Fig. 4 SEM images (a) raw opal; (b) HPMC; (c) H-105; (d) HMC-105; (e) H-150; (f) HMC-150; (g) H-240 and (h) HMC-240.

Fig. 5 High magnification SEM images (a) H-150; (b) HMC-150; (c) H-240 and (d) HMC-240.

In order to analyze the impact of the demineralization treatment on the morphology of hydrochar, the SEM analysis of A-H was tested. Fig. 6 demonstrates the morphology of A-H at different time points. The morphology of A-105 retained fiber-like state (Fig. 2(a)). Fig. 2(b) shows the diameter of the spheres is in the range of 5–10 μm and the surface of the spheres is quite smooth.

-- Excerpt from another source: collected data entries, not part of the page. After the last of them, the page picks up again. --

(** What [parse] returns on success is what [build] returns on some
    coordinate array. *)
Lemma parse_Ok_build (parsePolygon : string -> Result (list (R * R)))
    (data : RiverPathParser.ParseInput) (path : RiverPath) :
  RiverPathParser.parse parsePolygon data = Ok path ->
  exists coordinates, RiverPathParser.build (JArray coordinates) = Ok path.
Proof.
  unfold RiverPathParser.parse. destruct data as [wkt | coordinates |].
  - destruct (parsePolygon wkt) as [polygonCoords | e]; [|discriminate].
    destruct (WKTParser.extractCenterline polygonCoords) as [centerline | e];
      [|discriminate].
    unfold RiverPathParser.centerlineValue. eauto.
  - eauto.
  - discriminate.
Qed.

Lemma build_path_length (coordinates : list JsValue) (path : RiverPath) :
  RiverPathParser.build (JArray coordinates) = Ok path ->
  path_length path = segmentLength path 0 (length (points path) - 1).
Proof.
  intros Hb. destruct (build_Ok_inv _ _ Hb) as [Hlen Hwf].
  rewrite build_Ok in Hb by assumption.
  rewrite <- totalLengthOf_segmentLength. injection Hb as <-. reflexivity.
Qed.

(** In a window that avoids the narrow-section regions of the analysis,
    every width read by the scorer is at least the minimum 10. *)
Lemma window_widths_at_least_10 (path : RiverPath) (ws : list (option R))
    (i : nat) (w : R) :
  widths path = Some ws ->
  ws !! i = Some (Some w) ->
  i ∉ rejectedIndices (analyzeGeometry path) ->
  10 <= w.
Proof.
  intros Hws Hi Hfree.
  destruct (Rle_dec 10 w) as [Hle | Hlt]; [exact Hle|]. exfalso. apply Hfree.
  assert (i < length ws)%nat as Hlen by (apply lookup_lt_is_Some; eauto).
  assert (nth i ws None = Some w) as Hnth
    by (apply nth_lookup_Some with (x := Some w); exact Hi).
  destruct (findNarrowSections_cover path 10 ws i Hws Hlen) as (seg & Hin & Hc).
  { rewrite Hnth. simpl. lra. }
  apply elem_of_rejectedIndices. exists seg. split; [|exact Hc].
  unfold rejectedRegions. rewrite !in_app_iff. right. left.
  unfold analyzeGeometry. simpl. rewrite Hws.
  destruct ws as [|w0 ws']; [simpl in Hlen; lia | exact Hin].
Qed.

(** The scores of a window of a parsed path that avoids the rejected
    indices of its analysis. *)
Lemma window_scores_in_range (coordinates : list JsValue) (path : RiverPath)
    (startIdx endIdx : nat) (len : R) :
  RiverPathParser.build (JArray coordinates) = Ok path ->
  (startIdx <= endIdx < length (points path))%nat ->
  (forall i, (startIdx <= i <= endIdx)%nat ->
             i ∉ rejectedIndices (analyzeGeometry path)) ->
  scoresInRange (mkCand path (analyzeGeometry path) startIdx endIdx len).
Proof.
  intros Hb Hr Hfree. apply mkCand_scores_in_range.
  - apply curvatureScore_in_range. intros i. apply calculateCurvature_nonneg.
  - apply widthScore_in_range. intros ws i w Hws Hi Hw.
    pose proof (window_widths_at_least_10 path ws i w Hws Hw (Hfree i Hi)). lra.
  - apply positionScore_in_range; [exact (build_path_length _ _ Hb) | lia].
  - apply straightnessScore_in_range.
Qed.

End ScoreFacts.

Import GeometryAnalyzer PlacementScorer ScorerFacts CurvatureFacts ScoreFacts.

Section ScoreRanges.

Local Open Scope R_scope.

(** The range of the scores in exact arithmetic.  For every path model
    returned by the parser, with the metrics of [analyzeGeometry], every
    candidate of [findCandidates] has its four component scores
    (curvature, width, position, straightness) and its weighted overall
    score in the closed interval [0, 100], as long as no operation rounds
    or overflows: the formulas are written for that range. *)
Lemma pipeline_scores_in_range
    (parsePolygon : string -> Result (list (R * R)))
    (data : RiverPathParser.ParseInput) (path : RiverPath) (textLength : R) :
  RiverPathParser.parse parsePolygon data = Ok path ->
  Forall scoresInRange (findCandidates path textLength (analyzeGeometry path)).
Proof.
  intros Hparse. destruct (parse_Ok_build _ _ _ Hparse) as (coordinates & Hb).
  apply List.Forall_forall. intros c Hin.
  apply findCandidates_inv in Hin.
  destruct Hin as (startIdx & endIdx & Hr & -> & Hfree & _).
  apply (window_scores_in_range coordinates); [exact Hb | lia | exact Hfree].
Qed.

(** In exact arithmetic the segments of the fallback list have their
    scores in the same interval. *)
Lemma fallback_scores_in_range
    (parsePolygon : string -> Result (list (R * R)))
    (data : RiverPathParser.ParseInput) (path : RiverPath) :
  RiverPathParser.parse parsePolygon data = Ok path ->
  Forall scoresInRange (_findAllValidSegments path (analyzeGeometry path)).
Proof.
  intros Hparse. destruct (parse_Ok_build _ _ _ Hparse) as (coordinates & Hb).
  apply List.Forall_forall. intros c Hin.
  apply FallbackFacts._findAllValidSegments_spec in Hin.
  destruct Hin as (s & e & (Hr & Hfree & _) & ->).
  apply (window_scores_in_range coordinates); [exact Hb | lia | exact Hfree].
Qed.

End ScoreRanges.

(* ====================================================================== *)
(** * Doubles: overflow, rounding and the edge scans (C3) *)
(* ====================================================================== *)

Module DoublesFacts.

Import PrimFloat Doubles DoublesVocabulary.

Local Open Scope float_scope.

Lemma walked_S (path : DPath) (j : nat) :
  walked path (S j)
  = walked path j + distance (dpt (dpoints path) j) (dpt (dpoints path) (j + 1)).
Proof.
  unfold walked, _calculateSegmentLength, range_excl.
  rewrite !Nat.sub_0_r, seq_S, foldl_app. reflexivity.
Qed.

Lemma walkedBack_pred (path : DPath) (j : nat) :
  (j + 1 <= length (dpoints path) - 1)%nat ->
  walkedBack path j
  = walkedBack path (j + 1)
    + distance (dpt (dpoints path) (j + 1)) (dpt (dpoints path) (j + 1 - 1)).
Proof.
  intros Hj. unfold walkedBack.
  replace (length (dpoints path) - 1 - j)%nat
    with (S (length (dpoints path) - 1 - (j + 1)))%nat by lia.
  cbn [seq]. cbn [rev]. rewrite foldl_app.
  replace (S (j + 1)) with (j + 1 + 1)%nat by lia. reflexivity.
Qed.

Lemma walkedBack_last (path : DPath) :
  walkedBack path (length (dpoints path) - 1) = 0.
Proof.
  unfold walkedBack. replace (_ - 1 - _)%nat with 0%nat by lia. reflexivity.
Qed.

(** The first loop stops at the first point at which the test holds. *)
Lemma edgeScanForward_stops (path : DPath) (len : nat) :
  forall a acc,
    acc = walked path a ->
    let r := edgeScanForward (dpoints path) (edgeThresholdOf path) acc (seq a len) in
    (r = 0%nat /\ forall j, (a < j <= a + len)%nat -> reaches path (walked path j) = false)
    \/ ((a < r <= a + len)%nat
        /\ reaches path (walked path r) = true
        /\ forall j, (a < j < r)%nat -> reaches path (walked path j) = false).
Proof.
  induction len as [|len IH]; intros a acc Hacc; cbv zeta.
  - left. split; [reflexivity|]. intros j Hj. lia.
  - cbn [seq edgeScanForward].
    assert (acc + distance (dpt (dpoints path) a) (dpt (dpoints path) (a + 1))
            = walked path (S a)) as Hnext by (rewrite walked_S, Hacc; reflexivity).
    rewrite Hnext.
    destruct (edgeThresholdOf path <=? walked path (S a)) eqn:Htest.
    + right. split; [lia|]. replace (a + 1)%nat with (S a) by lia.
      split; [exact Htest|]. intros j Hj. lia.
    + specialize (IH (S a) (walked path (S a)) eq_refl). cbv zeta in IH.
      destruct IH as [(Hr & Hall) | (Hr & Hreach & Hmin)].
      * left. split; [exact Hr|]. intros j Hj.
        destruct (Nat.eq_dec j (S a)) as [-> | Hne]; [exact Htest | apply Hall; lia].
      * right. split; [lia|]. split; [exact Hreach|]. intros j Hj.
        destruct (Nat.eq_dec j (S a)) as [-> | Hne]; [exact Htest | apply Hmin; lia].
Qed.

(** The second loop stops at the first point, coming from the last one, at
    which the test holds. *)
Lemma edgeScanBackward_stops (path : DPath) (dflt : nat) (k : nat) :
  forall acc,
    (k <= length (dpoints path) - 1)%nat ->
    acc = walkedBack path k ->
    let r := edgeScanBackward (dpoints path) (edgeThresholdOf path) acc dflt
               (rev (seq 1 k)) in
    (r = dflt /\ forall j, (j < k)%nat -> reaches path (walkedBack path j) = false)
    \/ ((r < k)%nat
        /\ reaches path (walkedBack path r) = true
        /\ forall j, (r < j < k)%nat -> reaches path (walkedBack path j) = false).
Proof.
  induction k as [|k IH]; intros acc Hk Hacc; cbv zeta.
  - left. split; [reflexivity|]. intros j Hj. lia.
  - rewrite seq_S, rev_app_distr. cbn [rev app edgeScanBackward].
    replace (1 + k)%nat with (k + 1)%nat by lia.
    assert (acc + distance (dpt (dpoints path) (k + 1)) (dpt (dpoints path) (k + 1 - 1))
            = walkedBack path k) as Hnext.
    { rewrite (walkedBack_pred path k) by lia. rewrite Hacc.
      replace (S k) with (k + 1)%nat by lia. reflexivity. }
    rewrite Hnext.
    destruct (edgeThresholdOf path <=? walkedBack path k) eqn:Htest.
    + right. replace (k + 1 - 1)%nat with k by lia. split; [lia|].
      split; [exact Htest|]. intros j Hj. lia.
    + specialize (IH (walkedBack path k) ltac:(lia) eq_refl). cbv zeta in IH.
      destruct IH as [(Hr & Hall) | (Hr & Hreach & Hmin)].
      * left. split; [exact Hr|]. intros j Hj.
        destruct (Nat.eq_dec j k) as [-> | Hne]; [exact Htest | apply Hall; lia].
      * right. split; [lia|]. split; [exact Hreach|]. intros j Hj.
        destruct (Nat.eq_dec j k) as [-> | Hne]; [exact Htest | apply Hmin; lia].
Qed.

(** The placer's measurement depends on the number of characters only. *)
Lemma placerTextLength_by_length (text : string) :
  placerTextLength text
  = foldl (fun totalWidth (_ : unit) => totalWidth + mockWidth 16) 0
          (repeat tt (String.length text)).
Proof.
  unfold placerTextLength.
  assert (forall (chars : list ascii) acc,
            foldl (fun totalWidth (char : ascii) => totalWidth + mockWidth 16) acc chars
            = foldl (fun totalWidth (_ : unit) => totalWidth + mockWidth 16) acc
                    (repeat tt (length chars))) as Hfold.
  { induction chars as [|c cs IH]; intros acc; [reflexivity | apply IH]. }
  assert (length (list_ascii_of_string text) = String.length text) as Hlen.
  { induction text as [|c cs IH]; simpl; [reflexivity | f_equal; exact IH]. }
  rewrite <- Hlen.
  destruct (list_ascii_of_string text) as [|c cs] eqn:Ht; [reflexivity|].
  apply Hfold.
Qed.

(** Far outside the interval the first normalisation loop is written
    for, its subtraction changes nothing: on [1e17], [diff - 2 * Math.PI]
    is [diff] again, and the loop is still running after any number of
    iterations.  The differences the straightness score forms are within
    a full turn, where one subtraction is enough. *)
Lemma wrapDown_makes_no_progress (fuel : nat) : wrapDown fuel 1e17 = None.
Proof.
  induction fuel as [|fuel IH]; [reflexivity|].
  change (wrapDown (S fuel) 1e17) with (wrapDown fuel (1e17 - 2 * Math_PI)).
  replace (1e17 - 2 * Math_PI) with 1e17 by (vm_compute; reflexivity).
  exact IH.
Qed.

End DoublesFacts.

Section DoubleScores.

Import PrimFloat Doubles DoublesVocabulary DoublesFacts.

Local Open Scope float_scope.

The A-240 sample has the same morphology as A-150, and the diameter of spheres is in the range of 5–8 μm. These results suggest that demineralization treatment of H-X has a certain effect on the morphology of A-105, resulting in the appearance of fiber-like morphology due to no hydrochar formed by HTC of HPMC at 105 min. However, demineralization treatment has delicate influence on the morphology of H-150 and H-240 when the hydrochar has formed.

Fig. 6 SEM images (a) A-105; (b) A-150 and (c) A-240.

To further confirm the combination between hydrochar and opal, the EDS analysis of HMC-240 was tested. The SEM and relevant EDS pattern of HMC-240 are shown in Fig. 7. Color mapping was performed to visualize the spatial distribution of silicon (Si), carbon (C) and oxygen (O) of HMC-240 (Fig. 7b). Silicon, carbon and oxygen are colored respectively as violet, red and green. The EDS image, and mass ratio and atomic ratio of each element are shown in Fig. 7c. The carbon content (53.33%) is much higher than silicon content (10.79%). The high-carbon content property of sample indicates the hydrochar has been formed. From Fig. 7b, the silicon (Si), carbon (C) and oxygen (O) are interlaced with each other. This phenomenon suggests the hydrochar has successfully adsorbed onto the surface of opal. Meanwhile, the appearance of red accumulation area shows the enrichment of hydrochar in opal surface. In addition, Fig. 8b shows the EDS analysis results of some spheroidal particles in white box in Fig. 8a. The carbon content (66.07%) is higher than other regions; that indicates the some spheroidal particles are just the hydrochar in opal surface. This EDS result is consistent with SEM analysis in Fig. 4 and 5.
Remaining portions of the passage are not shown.